### The problem:
Wherever the string "ltac" shows up in the material below, copy that line.

━━━━━━

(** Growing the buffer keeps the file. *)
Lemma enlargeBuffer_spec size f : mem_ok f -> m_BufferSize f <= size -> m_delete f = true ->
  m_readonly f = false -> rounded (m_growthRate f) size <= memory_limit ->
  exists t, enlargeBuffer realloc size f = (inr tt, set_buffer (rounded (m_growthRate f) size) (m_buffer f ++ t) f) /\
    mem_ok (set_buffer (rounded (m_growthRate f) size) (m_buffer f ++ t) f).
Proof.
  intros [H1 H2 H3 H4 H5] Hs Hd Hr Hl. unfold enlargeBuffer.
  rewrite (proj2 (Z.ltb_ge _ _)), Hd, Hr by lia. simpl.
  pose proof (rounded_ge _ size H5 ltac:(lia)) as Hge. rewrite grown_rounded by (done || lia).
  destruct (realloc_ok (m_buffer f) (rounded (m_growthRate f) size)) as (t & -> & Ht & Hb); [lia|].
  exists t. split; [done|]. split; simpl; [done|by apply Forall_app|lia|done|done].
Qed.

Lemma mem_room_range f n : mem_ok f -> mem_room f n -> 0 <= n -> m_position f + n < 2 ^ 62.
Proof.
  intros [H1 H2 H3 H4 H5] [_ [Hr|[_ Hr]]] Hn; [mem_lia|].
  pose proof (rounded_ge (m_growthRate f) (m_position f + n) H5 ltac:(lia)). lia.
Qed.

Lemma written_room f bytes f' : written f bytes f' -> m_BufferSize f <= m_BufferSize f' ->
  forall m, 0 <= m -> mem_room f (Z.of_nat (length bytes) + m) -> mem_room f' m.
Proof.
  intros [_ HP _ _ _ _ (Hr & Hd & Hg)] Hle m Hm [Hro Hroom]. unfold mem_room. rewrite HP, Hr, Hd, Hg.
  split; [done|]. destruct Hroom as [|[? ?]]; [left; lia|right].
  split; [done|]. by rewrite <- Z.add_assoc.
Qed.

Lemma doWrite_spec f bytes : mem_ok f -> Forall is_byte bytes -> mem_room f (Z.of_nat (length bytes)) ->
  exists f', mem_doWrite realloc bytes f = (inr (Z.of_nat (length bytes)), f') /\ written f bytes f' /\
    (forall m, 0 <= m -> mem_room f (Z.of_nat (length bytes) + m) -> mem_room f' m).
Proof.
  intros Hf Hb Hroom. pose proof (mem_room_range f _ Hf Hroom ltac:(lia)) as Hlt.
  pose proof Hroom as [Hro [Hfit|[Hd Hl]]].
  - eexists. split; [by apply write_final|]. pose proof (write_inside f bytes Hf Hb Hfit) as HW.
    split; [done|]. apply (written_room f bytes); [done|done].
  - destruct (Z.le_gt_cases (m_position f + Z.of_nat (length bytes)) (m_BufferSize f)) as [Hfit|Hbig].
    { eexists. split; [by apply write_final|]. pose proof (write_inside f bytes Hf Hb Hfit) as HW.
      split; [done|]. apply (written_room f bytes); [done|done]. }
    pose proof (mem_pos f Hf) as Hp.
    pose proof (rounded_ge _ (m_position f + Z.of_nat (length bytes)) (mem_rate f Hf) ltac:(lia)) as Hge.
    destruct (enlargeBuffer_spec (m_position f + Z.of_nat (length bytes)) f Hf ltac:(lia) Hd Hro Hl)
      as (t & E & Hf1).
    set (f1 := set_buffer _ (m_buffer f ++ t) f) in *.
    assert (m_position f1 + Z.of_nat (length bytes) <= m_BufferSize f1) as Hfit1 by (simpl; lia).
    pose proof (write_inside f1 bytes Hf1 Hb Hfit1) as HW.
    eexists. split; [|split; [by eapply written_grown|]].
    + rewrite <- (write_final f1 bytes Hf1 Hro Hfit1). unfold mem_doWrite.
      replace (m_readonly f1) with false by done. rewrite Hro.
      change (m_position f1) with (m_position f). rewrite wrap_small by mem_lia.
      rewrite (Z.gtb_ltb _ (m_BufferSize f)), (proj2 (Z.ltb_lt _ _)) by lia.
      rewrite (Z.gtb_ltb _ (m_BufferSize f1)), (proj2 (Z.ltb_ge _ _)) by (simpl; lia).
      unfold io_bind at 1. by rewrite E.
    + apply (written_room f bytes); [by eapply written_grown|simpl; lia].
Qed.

━━━━━━

### Solution for this problem:
  pose proof (rounded_ge _ size H5 ltac:(lia)) as Hge. rewrite grown_rounded by (done || lia).
  pose proof (rounded_ge (m_growthRate f) (m_position f + n) H5 ltac:(lia)). lia.
  intros Hf Hb Hroom. pose proof (mem_room_range f _ Hf Hroom ltac:(lia)) as Hlt.
    pose proof (rounded_ge _ (m_position f + Z.of_nat (length bytes)) (mem_rate f Hf) ltac:(lia)) as Hge.
    destruct (enlargeBuffer_spec (m_position f + Z.of_nat (length bytes)) f Hf ltac:(lia) Hd Hro Hl)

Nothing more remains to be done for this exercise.